That URL is expecting a contiguously-numbered range of .tar files. So if the file numbers are contiguous (no gaps), then we'll have an easy time. Otherwise, there are ways to pass in a long list of similar "pipe:...tar" 'urls' for each and every tar file, which is still not a big deal though it may appear messier. 

### General utility: `get_s3_contents()`

In [9]:
#|output: asis
#| echo: false
show_doc(get_s3_contents)

---

[source](https://github.com/drscotthawley/aeiou/blob/main/aeiou/datasets.py#L137){target="_blank" style="float:right; font-size:smaller"}

### get_s3_contents

>      get_s3_contents (dataset_path, s3_url_prefix='s3://s-laion-
>                       audio/webdataset_tar', filter='')

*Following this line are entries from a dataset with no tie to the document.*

(* ===== verification/Sigtest.v ===== *)
(** * The test of the signals, [syscalls/ece391sigtest.c]

    The kernel refuses signal handlers, so the store through a null pointer in the middle
    of the program is a page fault: the program gets exactly as far as that. *)

From ITree Require Import ITree.
From S2P Require Import Prelude MemOps Lib Ports Rtc Terminal FileSystem Paging Process Schedule FileArray Reading Lifecycle Drivers Linkage.
From S2P Require Import UserLib Syscalls Programs Unix ProgramSpecs Refinement UserCalls.
From Stdlib Require Import ZArith Lia ZifyBool.
From stdpp Require Import base list option sets.

#[local] Open Scope Z_scope.

(** What it shows before the fault. *)
Definition sigtest_shows (args : list Z) : list Z :=
  (if bool_decide (head args = Some 49) then str "Installing signal handlers" ++ [10] else []) ++ str "Hi, what's your name? ".

Section Specs.
Context (execute : list Z -> os -> option (Z * os)).

Ltac says :=
  eapply runs_fdputs; [| first [apply lit_cstring | apply litn_cstring]; by repeat constructor | by vm_compute |].

(** The first part: the handlers are announced and refused. *)
Lemma install_runs a c :
  on_stdout a ->
  exists a', runs (os_step execute)
    (if c =? 49 then
       ece391_fdputs 1 (litn "Installing signal handlers");;;
       sys (Set_handler Sigtest.SEGFAULT);;; sys (Set_handler Sigtest.ALARM);;; Ret tt
     else Ret tt) a tt a' /\ o_fds a' = o_fds a /\ o_lines a' = o_lines a /\
    output a' = output a ++ (if c =? 49 then str "Installing signal handlers" ++ [10] else []).
Proof.
  intros Hout. destruct (c =? 49).
  - eexists. split; [says; [done|]; eapply runs_call; [reflexivity|]; eapply runs_call; [reflexivity|]; apply runs_ret|].
    split_and!; [done | done | apply output_say].
  - exists a. split; [apply runs_ret|]. by rewrite app_nil_r.
Qed.

Lemma sigtest_faults a l rest buf :
  table_ok a -> text (o_args a) -> (length (o_args a) < 1024)%nat -> o_lines a = l :: rest -> line_ok l -> length buf = 1024%nat ->
  exists a', faults (os_step execute) (Sigtest.sigtest_main false buf) a a' /\ o_lines a' = rest /\
    output a' = output a ++ sigtest_shows (o_args a).
Proof.
  intros Ht Htx Hargs Hl Hline Hbuf. set (buf1 := (o_args a ++ [0]) ++ drop (length (o_args a ++ [0])) buf).
  assert (fill buf 0 (o_args a ++ [0]) = Some buf1) as E1 by (apply fill_start; rewrite length_app; cbn; lia).
  assert (length buf1 = 1024%nat) as Hb1 by (apply fill_length in E1; lia).
  destruct (zget_ex buf1 0) as [c Hc]; [lia|].
  assert ((c =? 49) = bool_decide (head (o_args a) = Some 49)) as Hc49.
  { unfold buf1 in Hc. destruct (o_args a) as [|x args]; cbn in Hc; injection Hc as <-; [done|]. cbn [head].
    destruct (Z.eqb_spec x 49) as [->|Hne]; [by rewrite bool_decide_true | by rewrite bool_decide_false by congruence]. }
  destruct (install_runs a c) as (a1 & R1 & Hf1 & Hl1 & Ho1); [by destruct Ht as (_ & _ & H)|].
  assert (table_ok a1) as Ht1 by (unfold table_ok in *; by rewrite Hf1).
  set (a2 := say (Shown (str "Hi, what's your name? ")) a1).
  exists (set_lines rest (say (Entered l) a2)). split_and!; [|done|].
  - unfold Sigtest.sigtest_main. eapply faults_call; [reflexivity|]. cbn beta iota. eapply faults_step; [exact E1|].
    change (negb (0 =? 0)) with false. cbv iota. eapply faults_step; [exact Hc|]. eapply faults_bind; [exact R1|].
    eapply (faults_bind _ _ _ _ tt a2).
    { apply fdputs_runs; [by destruct Ht1 as (_ & _ & H) | apply lit_cstring; by repeat constructor | by vm_compute]. }
    eapply faults_call; [apply (os_read_line a2 l rest); [exact Ht1 | cbn; congruence | done]|]. cbn beta iota.
    destruct (fill_line buf1 l (proj2 Hline) Hb1) as (buf2 & E2 & _). eapply faults_step; [exact E2|].
    bfalse (-1 =? Z.of_nat (length l) + 1). apply faults_lift.
  - unfold output. cbn [o_console set_lines]. fold (output (say (Entered l) a2)). rewrite output_entered. unfold a2. rewrite output_say, Ho1, Hc49.
    unfold sigtest_shows. by rewrite app_assoc.
Qed.
End Specs.

(** ** On the kernel *)

Section OnKernel.
Context (L : layout) (dev : log -> Z -> Z) (pit_ret ret_addr : Z) (jk : junk) (regs : user_regs) (abuf : Z).
Context (Habuf : 0x8000000 <= abuf /\ abuf + MAX_BUFFER <= 0x8400000) (Hregs : regs_ok regs) (Hret : u32_range_of ret_addr)
  (Hjk : (129 <= length (cmd_junk jk))%nat).

(** Address 0 belongs to no page of a program. *)
Lemma null_unmapped s pid : paging_ok L s -> layout_ok L -> pid_ok pid -> cr3 s = pd_addr L pid -> translate L s true 0 = None.
Proof.
  intros Hok HL Hp Hcr. replace s with (set_cr3 (pd_addr L pid) s) by (rewrite <- Hcr; by destruct s).
  rewrite translate_walk by (done || lia). destruct (walk _ _ _ _ _ _) as [pa|] eqn:E; [|done]. destruct Hok as (_ & _ & _ & H).
  apply (walk_user_inv L) in E; [|by apply H | lia]. unfold program_page, vidmap_page in E. lia.
Qed.

(** The call that installs a handler fails, whichever signal it is for. *)
Definition refuses_handlers (w : machine) : Prop :=
  forall signum, exists k', user_step L dev pit_ret ret_addr jk regs abuf _ (Set_handler signum) w = Some (ERROR, (k', w.2)).

Lemma implements_refuses t v ts0 a w : implements L t v ts0 a w -> refuses_handlers w.
Proof.
  destruct w as [k ls]. intros Hi signum.
  destruct (user_set_handler L dev pit_ret ret_addr jk regs abuf Hregs Hret Hjk t v ts0 a k ls signum Hi) as ([k' ls'] & E & Hi').
  pose proof (im_lines _ _ _ _ _ _ Hi) as H1. pose proof (im_lines _ _ _ _ _ _ Hi') as H2. cbn [snd] in *. exists k'. by rewrite E, <- H2, H1.
Qed.

(** C16: [sigtest] on the kernel.  A call that installs a handler returns -1, before the
    program as after it; the program does not look at the result.  It says that it installs
    handlers when its argument starts with 1, asks for a name, reads the line, and the store
    through the null pointer that follows finds no page: with no handler the program ends there,
    and what was shown is that announcement and the question, and nothing after them. *)
Theorem sigtest_on_kernel t v k cs l rest buf :
  ready L t v k std_handles cs (l :: rest) -> text cs -> (length cs < 1024)%nat -> length buf = 1024%nat ->
  exists k' es, faults (user_step L dev pit_ret ret_addr jk regs abuf) (Sigtest.sigtest_main false buf) (k, l :: rest) (k', rest) /\
    history t v (screen k) es (screen k') /\ shown_bytes es = sigtest_shows cs /\
    refuses_handlers (k, l :: rest) /\ refuses_handlers (k', rest) /\ translate L (pg (pr k')) true 0 = None.
Proof.
  intros Hr Htx Hlen Hbuf. pose proof (re_typed _ _ _ _ _ _ _ Hr) as Hty. inversion Hty as [|? ? [Hl1 Hl2] _]; subst.
  destruct (sigtest_faults refuse (os_of k std_handles cs (l :: rest)) l rest buf) as (a & Hf & Hlines & Hout); try done.
  - split; [|lia]. eapply Forall_impl; [exact Hl1|]. cbn. lia.
  - pose proof (ready_implements _ _ _ _ _ _ _ Hr) as Hi0.
    destruct (faults_sim _ _ _ _ _ _ _ (user_simulates L dev pit_ret ret_addr jk regs abuf Habuf Hregs Hret Hjk t v (screen k)) Hi0 Hf)
      as ([k' ls'] & Hf' & Hi).
    pose proof (im_lines _ _ _ _ _ _ Hi) as Hl. cbn [snd] in Hl. rewrite Hlines in Hl. subst ls'.
    exists k', (o_console a). split_and!; [exact Hf' | apply (im_shows _ _ _ _ _ _ Hi) | exact Hout | by eapply implements_refuses | by eapply implements_refuses|].
    destruct (im_running _ _ _ _ _ _ Hi) as [_ _ _ HL Hok (c & b & _ & _ & Hp & Hcr & _)]. by apply (null_unmapped _ (pid b)).
Qed.

End OnKernel.

(** [sigtest 1]. *)
Lemma sigtest_on_kernel_witness :
  exists pages v k' es, faults (user_step demo_layout (fun _ _ => 0) 0 0x400000 demo_junk demo_user 0x8100000)
      (Sigtest.sigtest_main false (replicate 1024 0)) (machine_for [49] demo_fs demo_mem pages, [str "bob"]) (k', []) /\
    history 0 v demo_terminals es (screen k') /\ shown_bytes es = str "Installing signal handlers" ++ [10] ++ str "Hi, what's your name? " /\
    translate demo_layout (pg (pr k')) true 0 = None.
Proof.
  destruct demo_pages as (pages & v & Hm). exists pages, v.
  destruct (sigtest_on_kernel demo_layout (fun _ _ => 0) 0 0x400000 demo_junk demo_user 0x8100000 ltac:(unfold MAX_BUFFER; lia) demo_user_ok ltac:(done) ltac:(cbn; lia)
    0 v (machine_for [49] demo_fs demo_mem pages) [49] (str "bob") [] (replicate 1024 0)) as (k' & es & H1 & H2 & H3 & _ & _ & H4).
  - apply machine_for_ready; [repeat constructor; lia | cbn; lia | apply demo_image_ok | | exact Hm|].
    + change (NUM_DIR_ENTRIES demo_mem demo_fs) with 2. change (curr_file_number demo_fs) with 0. lia.
    + change (str "bob") with [98; 111; 98]. repeat constructor; cbn; lia.
  - by repeat constructor.
  - cbn. lia.
  - done.
  - exists k', es. by split_and!.
Defined.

Gets a list of names of files or subdirectories on an s3 path

Let's test that on the FSD50K dataset:

In [None]:
#| eval: false
get_s3_contents('FSD50K')

['test', 'train', 'valid']

In [None]:
#| eval: false
get_s3_contents('FSD50K/test')

['0.tar',
 '1.tar',
 '10.tar',
 '11.tar',
 '12.tar',
 '13.tar',
 '14.tar',
 '15.tar',
 '16.tar',
 '17.tar',
 '18.tar',
 '19.tar',
 '2.tar',
 '3.tar',
 '4.tar',
 '5.tar',
 '6.tar',
 '7.tar',
 '8.tar',
 '9.tar',
 'sizes.json']

And let's try filtering for only tar files: 

In [None]:
#| eval: false
tar_names = get_s3_contents('FSD50K/test', filter='tar')
tar_names

['0.tar',
 '1.tar',
 '10.tar',
 '11.tar',
 '12.tar',
 '13.tar',
 '14.tar',
 '15.tar',
 '16.tar',
 '17.tar',
 '18.tar',
 '19.tar',
 '2.tar',
 '3.tar',
 '4.tar',
 '5.tar',
 '6.tar',
 '7.tar',
 '8.tar',
 '9.tar']

### For contiguous file-number lists...

Maybe the range of tar numbers is contigous. If so, let's have something to output that range:

In [10]:
#|output: asis
#| echo: false
show_doc(get_contiguous_range)

---

[source](https://github.com/drscotthawley/aeiou/blob/main/aeiou/datasets.py#L146){target="_blank" style="float:right; font-size:smaller"}

### get_contiguous_range

>      get_contiguous_range (tar_names)

given a string of tar file names, return a string of their range if the numbers are contiguous. Otherwise return empty string

|    | **Details** |
| -- | ----------- |
| tar_names | list of tar file names, although the .tar part is actually optional |

In [None]:
#| eval: false
cont_range = get_contiguous_range(tar_names)
cont_range

'{0..19}'

Test if leading zeros are preserved:

In [None]:
#| eval: false
get_contiguous_range(['0000'+x for x in tar_names])

'{00000..000019}'

Test zero-element and single element versions:

In [None]:
print(get_contiguous_range([]))
print(get_contiguous_range([1]))


1


And show that '.tar' is optional:

In [None]:
get_contiguous_range(['01','02','3'])

'{01..3}'

....So, if a contiguous range of tar file names is available in a WebDataset directory, then we can just use the native WebDataset creation utilities and can ignore all the other %$#*& that's about to follow below. 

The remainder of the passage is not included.